Top of Exercise material
(** The normal exit of [detect_bubbles]: taken exactly when a bubble
    candidate exists; the dictionaries hold one entry per row. *)
Lemma detect_bubbles_rows (thresh : image) (contours : list contour) :
  bubble_contours contours <> [] ->
  exists sa co,
    detect_bubbles thresh contours
    = Tuple3 sa co (Z.of_nat (length (rows_of contours)))
    /\ (forall (k : nat) row, rows_of contours !! k = Some row ->
          sa !! (Z.of_nat k + 1) = Some (answer_of (scan_row thresh row))
          /\ co !! (Z.of_nat k + 1)
             = Some (coords_per_row (scan_row thresh row)))
    /\ (forall q, ~ (1 <= q <= Z.of_nat (length (rows_of contours))) ->
          sa !! q = None /\ co !! q = None).
Proof.
  intros Hne. unfold detect_bubbles, rows_of.
  destruct (sorted top (bubble_contours contours)) as [|first rest] eqn:E.
  { apply sorted_nil_iff in E. done. }
  change (fold_left (row_step thresh) (Py.enumerate (group_rows first rest)))
    with (rows_loop thresh 0 (group_rows first rest)).
  destruct (rows_loop thresh 0 (group_rows first rest) (∅, ∅))
    as [sa co] eqn:El.
  exists sa, co. split; [done|]. split.
  - intros k row Hk.
    pose proof (rows_loop_lookup thresh _ 0 (∅, ∅) k row Hk) as H.
    rewrite El in H. simpl in H. by rewrite Z.add_0_l in H.
  - intros q Hq.
    pose proof (rows_loop_other thresh (group_rows first rest) 0 (∅, ∅) q) as H.
    rewrite El in H. simpl in H. rewrite !lookup_empty in H. apply H. lia.
Qed.

Lemma detect_bubbles_early (thresh : image) (contours : list contour) :
  bubble_contours contours = [] ->
  detect_bubbles thresh contours = Tuple2 ∅ ∅.
Proof. intros H. unfold detect_bubbles. by rewrite H. Qed.

(** The normal exit read backwards: a returned triple comes with its rows. *)
Lemma detect_bubbles_tuple3_inv (thresh : image) (contours : list contour)
    (sa : answers) (co : coords) (n : Z) :
  detect_bubbles thresh contours = Tuple3 sa co n ->
  bubble_contours contours <> []
  /\ n = Z.of_nat (length (rows_of contours))
  /\ (forall (k : nat) row, rows_of contours !! k = Some row ->
        sa !! (Z.of_nat k + 1) = Some (answer_of (scan_row thresh row))
        /\ co !! (Z.of_nat k + 1)
           = Some (coords_per_row (scan_row thresh row)))
  /\ (forall q, ~ (1 <= q <= n) -> sa !! q = None /\ co !! q = None).
Proof.
  intros Hd.
  assert (Hne : bubble_contours contours <> []).
  { intros H. rewrite (detect_bubbles_early _ _ H) in Hd. discriminate. }
  destruct (detect_bubbles_rows thresh contours Hne)
    as (sa' & co' & Hd' & Hrows & Hout).
  rewrite Hd' in Hd. injection Hd as -> -> <-. done.
Qed.

(** ** The scoring loop *)

Lemma tally_snoc sa ca v qs q :
  tally sa ca v (qs ++ [q])
  = tally sa ca v qs + (if decide (verdict_of sa ca q = v) then 1 else 0).
Proof.
  unfold tally. rewrite filter_app, length_app, filter_cons, filter_nil.
  destruct (decide (verdict_of sa ca q = v)); simpl; lia.
Qed.

Lemma grade_step_verdict sa ca c q :
  grade_step sa ca c q =
  match verdict_of sa ca q with
  | Correct =>
      Counters (c_score c + 1) (c_correct c + 1) (c_incorrect c)
               (c_unanswered c)
  | Unanswered =>
      Counters (c_score c) (c_correct c) (c_incorrect c) (c_unanswered c + 1)
  | Incorrect =>
      Counters (c_score c) (c_correct c) (c_incorrect c + 1) (c_unanswered c)
  end.
Proof. unfold grade_step, verdict_of. by repeat destruct (eqb _ _). Qed.

(** The counters after the loop are the tallies of the three verdicts over
    the questions [1..total_questions]. *)
Lemma grade_loop_tally sa ca (n : Z) :
  let c := grade_loop sa ca n in
  let qs := range 1 (n + 1) in
  c_score c = tally sa ca Correct qs
  /\ c_correct c = tally sa ca Correct qs
  /\ c_incorrect c = tally sa ca Incorrect qs
  /\ c_unanswered c = tally sa ca Unanswered qs.
Proof.
  unfold grade_loop. destruct (Z.le_gt_cases n 0) as [Hn|Hn].
  { rewrite range_empty by lia. done. }
  replace (n + 1) with (1 + Z.of_nat (Z.to_nat n)) by lia.
  induction (Z.to_nat n) as [|m IH].
  - rewrite range_empty by lia. done.
  - rewrite range_succ, fold_left_app. simpl.
    destruct IH as (H1 & H2 & H3 & H4).
    rewrite grade_step_verdict, !tally_snoc.
    destruct (verdict_of sa ca (1 + Z.of_nat m)); simpl;
      repeat case_decide; try done; repeat split; lia.
Qed.

Lemma tally_total sa ca (qs : list Z) :
  tally sa ca Correct qs + tally sa ca Incorrect qs
  + tally sa ca Unanswered qs = Z.of_nat (length qs).
Proof.
  induction qs as [|q qs IH] using rev_ind; [done|].
  rewrite !tally_snoc, length_app. simpl.
  destruct (verdict_of sa ca q); repeat case_decide; try done; lia.
Qed.

Lemma max_fill_upper (fs : list Z) (j : nat) (f : Z) :
  fs !! j = Some f -> f <= max_fill fs.
Proof.
  revert j. induction fs as [|g fs IH]; intros [|j] Hj; simpl in *; try done.
  - injection Hj as ->. lia.
  - specialize (IH j Hj). lia.
Qed.

Lemma max_fill_attained (fs : list Z) :
  max_fill fs = 0 \/ exists j, fs !! j = Some (max_fill fs).
Proof.
  induction fs as [|g fs IH]; simpl; [by left|].
  destruct (Z.max_spec g (max_fill fs)) as [[_ ->]|[_ ->]].
  - destruct IH as [IH|[j IH]]; [by left|]. right. by exists (S j).
  - right. by exists 0%nat.
Qed.

Lemma scan_row_max_fill (thresh : image) (row : list contour) :
  max_filled_pixels (scan_row thresh row) = max_fill (fills thresh row).
Proof.
  destruct (scan_row_max thresh row)
    as [(Hall & Hm & _) | (k & (Hk & Hle & _) & Hpos & _)].
  - rewrite Hm. destruct (max_fill_attained (fills thresh row)) as [->|[j Hj]];
      [done|].
    rewrite Forall_lookup in Hall. symmetry. exact (Hall _ _ Hj).
  - pose proof (max_fill_upper _ _ _ Hk).
    destruct (max_fill_attained (fills thresh row)) as [H0|[j Hj]]; [lia|].
    specialize (Hle _ _ Hj). lia.
Qed.

(** ** Grading: success and failure *)


Lemma grade_nonzero (sa ca : answers) (n : Z) :
  n <> 0 ->
  grade sa ca n =
  let c := grade_loop sa ca n in
  inr (Graded ca n (c_score c)
         ((inject_Z (c_score c) / inject_Z n) * 100)%Q
         (PrimFloat.mul (PrimFloat.div (float_of_int (c_score c))
                                       (float_of_int n))
                        (float_of_int 100))
         (c_correct c) (c_incorrect c) (c_unanswered c)).
Proof.
  intros Hn. unfold grade. destruct (n =? 0) eqn:E; [|done].
  apply Z.eqb_eq in E. done.
Qed.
Bottom of Exercise material
Exercise - Reproduce the lines of the records exactly, from the first one through the line that contains "with (rows_loop thresh".

Answer to the problem -
(** The normal exit of [detect_bubbles]: taken exactly when a bubble
    candidate exists; the dictionaries hold one entry per row. *)
Lemma detect_bubbles_rows (thresh : image) (contours : list contour) :
  bubble_contours contours <> [] ->
  exists sa co,
    detect_bubbles thresh contours
    = Tuple3 sa co (Z.of_nat (length (rows_of contours)))
    /\ (forall (k : nat) row, rows_of contours !! k = Some row ->
          sa !! (Z.of_nat k + 1) = Some (answer_of (scan_row thresh row))
          /\ co !! (Z.of_nat k + 1)
             = Some (coords_per_row (scan_row thresh row)))
    /\ (forall q, ~ (1 <= q <= Z.of_nat (length (rows_of contours))) ->
          sa !! q = None /\ co !! q = None).
Proof.
  intros Hne. unfold detect_bubbles, rows_of.
  destruct (sorted top (bubble_contours contours)) as [|first rest] eqn:E.
  { apply sorted_nil_iff in E. done. }
  change (fold_left (row_step thresh) (Py.enumerate (group_rows first rest)))
    with (rows_loop thresh 0 (group_rows first rest)).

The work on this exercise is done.